*** Opening of Data records ***

(** X5: [start] logs at most once: when it resolves, the calls it made
    contain exactly one log message, an [info] on the application's own
    logger, made last, whose text is the fixed greeting followed by the
    port handed to [listen], a space, a line break and the route dump of
    the application; when it rejects it has logged nothing.  The message
    is logged also when the host did not bind the port and the server is
    not listening. *)
Theorem start_logs_once this self port w :
  apps w !! this = Some self ->
  exists outcome w',
    start this port w = (Ok outcome, w')
    /\ passesToListen this port w (usedPortOf self port)
    /\ logged (newCalls w w')
       = match outcome with
         | Resolved _ =>
             [ (logger self, info,
                Text ("Haru App started @ http://localhost:"
                      +:+ Number_toString (usedPortOf self port) +:+ " " +:+ LF
                      +:+ getAvailableRoutes self)) ]
         | Rejected _ => []
         end
    /\ (forall done, outcome = Resolved done ->
          exists lg lvl msg, last (trace w') = Some (EvLog lg lvl msg))
    /\ (forall z, usedPortOf self port = Num z -> (1 <= z <= 65535)%Z ->
                  is_Some (unavailable w !! z) ->
                  outcome = Resolved tt
                  /\ forall srv, ~ listensOn this w' srv (Num z)).
Proof.
  intros Hthis. pose proof (start_passes _ _ port _ Hthis) as Hpass.
  rewrite (start_run _ _ _ _ Hthis).
  destruct (bindPort _ _) as [e | [s table]] eqn:Hbind.
  - exists (Rejected e), (rejected this self port w).
    split; [reflexivity|]. split; [exact Hpass|]. split; [|split].
    + unfold newCalls. cbn [trace rejected]. by rewrite drop_app_length.
    + by intros done.
    + intros z Hz Hrange [e' Htaken].
      rewrite Hz, (bindPort_taken _ _ _ Hrange Htaken) in Hbind. discriminate.
  - exists (Resolved tt), (started this self port s table w).
    split; [reflexivity|]. split; [exact Hpass|]. split; [|split].
    + unfold newCalls. cbn [trace started]. by rewrite drop_app_length.
    + intros [] _. cbn [trace started]. rewrite last_app. simpl. eauto.
    + intros z Hz Hrange [e' Htaken]. split; [reflexivity|].
      rewrite Hz, (bindPort_taken _ _ _ Hrange Htaken) in Hbind. simplify_eq.
      intros srv [Hsrv Hlisten]. rewrite started_self in Hsrv. simplify_eq/=.
      rewrite lookup_insert_eq in Hlisten. discriminate.
Qed.

Lemma start_logs_once_witness :
  exists outcome w',
    start 0 None (busyWorldOf plainApp) = (Ok outcome, w')
    /\ logged (newCalls (busyWorldOf plainApp) w')
       = [ (console, info,
            Text ("Haru App started @ http://localhost:8080 " +:+ LF +:+ "")) ]
    /\ outcome = Resolved tt
    /\ forall srv, ~ listensOn 0 w' srv (Num 8080%Z).
Proof.
  destruct (start_logs_once 0 plainApp None (busyWorldOf plainApp) eq_refl)
    as (outcome & w' & Hrun & _ & Hlog & _ & Hbusy).
  destruct (Hbusy 8080%Z eq_refl ltac:(lia)) as [-> Hdown].
  { exists (EADDRINUSE 8080%Z). reflexivity. }
  exists (Resolved tt), w'. split; [exact Hrun|]. split; [exact Hlog|].
  split; [reflexivity | exact Hdown].
Defined.


(** ** What the methods leave alone *)

Lemma registrationEvents_only n cs e :
  e ∈ registrationEvents n cs -> isRegistrationEvent e = true.
Proof.
  revert n. induction cs as [|c rest IH]; intros n; cbn [registrationEvents].
  - by intros ?%elem_of_nil.
  - unfold registrationSteps. rewrite elem_of_app, !elem_of_cons, elem_of_nil.
    intros [[->|[->|[->|[->|[]]]]] | Hin]; try reflexivity. by apply (IH (S n)).
Qed.

(** X6: [initialize] only registers: it makes no call other than the four
    registration calls, it leaves the disk, every server and every other
    application as they were, and in the application itself it changes
    nothing but the router; in particular it mounts no middleware and
    opens no socket. *)
Theorem initialize_only_registers this self w :
  apps w !! this = Some self ->
  exists w' self',
    initialize this w = (Ok this, w')
    /\ apps w' !! this = Some self'
    /\ files w' = files w
    /\ servers w' = servers w
    /\ (forall other, other <> this -> apps w' !! other = apps w !! other)
    /\ app self' = app self
    /\ controllers self' = controllers self
    /\ properties self' = properties self
    /\ logger self' = logger self
    /\ server self' = server self
    /\ (forall e, e ∈ drop (length (trace w)) (trace w') ->
                  isRegistrationEvent e = true).
Proof.
  intros Hthis. exists (initialized this self w). eexists.
  split; [by apply initialize_run|].
  split; [simpl; apply lookup_insert_eq|].
  repeat split.
  - intros other Hne. simpl. by rewrite lookup_insert_ne.
  - intros e. simpl. rewrite drop_app_length. apply registrationEvents_only.
Qed.

Lemma initialize_only_registers_witness :
  exists w' self',
    initialize 0 (worldOf demoApp) = (Ok 0, w')
    /\ apps w' !! 0 = Some self'
    /\ files w' = ∅
    /\ servers w' = ∅
    /\ (forall other, other <> 0 -> apps w' !! other = apps (worldOf demoApp) !! other)
    /\ app self' = app demoApp
    /\ controllers self' = controllers demoApp
    /\ properties self' = properties demoApp
    /\ logger self' = console
    /\ server self' = None
    /\ (forall e, e ∈ drop 0 (trace w') -> isRegistrationEvent e = true).
Proof.
  exact (initialize_only_registers 0 demoApp (worldOf demoApp) eq_refl).
Defined.


(** X7: [start] registers nothing, whether it resolves or rejects: it
    leaves the instance cache, the disk and every other application as
    they were and makes none of the registration calls; in the application
    itself routes, controllers, properties and logger stay.  When it
    rejects, the stored server and all servers are as before; when it
    resolves, a server is stored and every server with another handle is
    as before. *)
Theorem start_registers_nothing this self port w :
  apps w !! this = Some self ->
  exists outcome w' self',
    start this port w = (Ok outcome, w')
    /\ apps w' !! this = Some self'
    /\ cache w' = cache w
    /\ files w' = files w
    /\ (forall other, other <> this -> apps w' !! other = apps w !! other)
    /\ router self' = router self
    /\ controllers self' = controllers self
    /\ properties self' = properties self
    /\ logger self' = logger self
    /\ (forall e, e ∈ newCalls w w' -> isRegistrationEvent e = false)
    /\ match outcome with
       | Rejected _ => server self' = server self /\ servers w' = servers w
       | Resolved _ =>
           exists srv,
             server self' = Some srv
             /\ forall other, other <> srv -> servers w' !! other = servers w !! other
       end.
Proof.
  intros Hthis. rewrite (start_run _ _ _ _ Hthis).
  destruct (bindPort _ _) as [e | [s table]].
  - exists (Rejected e), (rejected this self port w), (mountedOnly self).
    split; [reflexivity|]. split; [simpl; apply lookup_insert_eq|].
    do 2 (split; [reflexivity|]). split.
    { intros other Hne. simpl. by rewrite lookup_insert_ne. }
    do 4 (split; [reflexivity|]). split; [|done].
    intros e'. unfold newCalls. cbn [trace rejected].
    rewrite drop_app_length, !elem_of_cons, elem_of_nil.
    by intros [->|[->|[->|[]]]].
  - exists (Resolved tt), (started this self port s table w),
      (mounted self (next_oid w)).
    split; [reflexivity|]. split; [simpl; apply lookup_insert_eq|].
    do 2 (split; [reflexivity|]). split.
    { intros other Hne. simpl. by rewrite lookup_insert_ne. }
    do 4 (split; [reflexivity|]). split.
    + intros e'. unfold newCalls. cbn [trace started].
      rewrite drop_app_length, !elem_of_cons, elem_of_nil.
      by intros [->|[->|[->|[->|[]]]]].
    + exists (next_oid w). split; [reflexivity|].
      intros other Hne. simpl. by rewrite lookup_insert_ne.
Qed.

Lemma start_registers_nothing_witness :
  exists outcome w' self',
    start 0 None (worldOf wordPortApp) = (Ok outcome, w')
    /\ apps w' !! 0 = Some self'
    /\ cache w' = ∅
    /\ router self' = router wordPortApp
    /\ forall e, e ∈ newCalls (worldOf wordPortApp) w' -> isRegistrationEvent e = false.
Proof.
  destruct (start_registers_nothing 0 wordPortApp None (worldOf wordPortApp) eq_refl)
    as (outcome & w' & self' & Hrun & Hself & Hcache & _ & _ & Hrouter & _ & _ & _
        & Hcalls & _).
  exists outcome, w', self'. by repeat split.
Defined.

(** ** Sequences of [start] and [close] *)

(** X8: [close] keeps the stored server: when [start] has resolved, a
    second [close] returns the same handle again, not [undefined]; the
    server is not listening after the first [close] and the second changes
    neither the servers, nor the host's port table, nor the application. *)
Theorem close_twice_returns_same_server this self arg w w1 :
  apps w !! this = Some self ->
  start this arg w = (Ok (Resolved tt), w1) ->
  exists w2 w3 srv s,
    close this w1 = (Ok (Some srv), w2)
    /\ close this w2 = (Ok (Some srv), w3)
    /\ servers w2 !! srv = Some s
    /\ listening s = false
    /\ servers w3 = servers w2
    /\ unavailable w3 = unavailable w2
    /\ apps w3 = apps w1.
Proof.
  intros Hthis Hrun.
  destruct (start_resolved_inv _ _ _ _ _ Hthis Hrun) as (s & table & _ & ->).
  pose proof (close_started _ _ _ _ _ (started_self this self arg s table w) eq_refl
                (started_server this self arg s table w)) as Hclose1.
  eexists _, _, (next_oid w), _.
  split; [exact Hclose1|].
  split; [|split; [|split; [|split; [|split]]]].
  - eapply close_started; [apply started_self | reflexivity |].
    cbn [servers]. apply lookup_insert_eq.
  - cbn [servers]. apply lookup_insert_eq.
  - reflexivity.
  - simpl. by rewrite insert_insert_eq.
  - simpl. unfold releasePort. simpl. by destruct (port s).
  - reflexivity.
Qed.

*** Close of Data records ***

→ **What you are asked to do**: Give back every line of the listing where the word "before" shows up.

→ **Answer to this task**:
    rejects, the stored server and all servers are as before; when it
    as before. *)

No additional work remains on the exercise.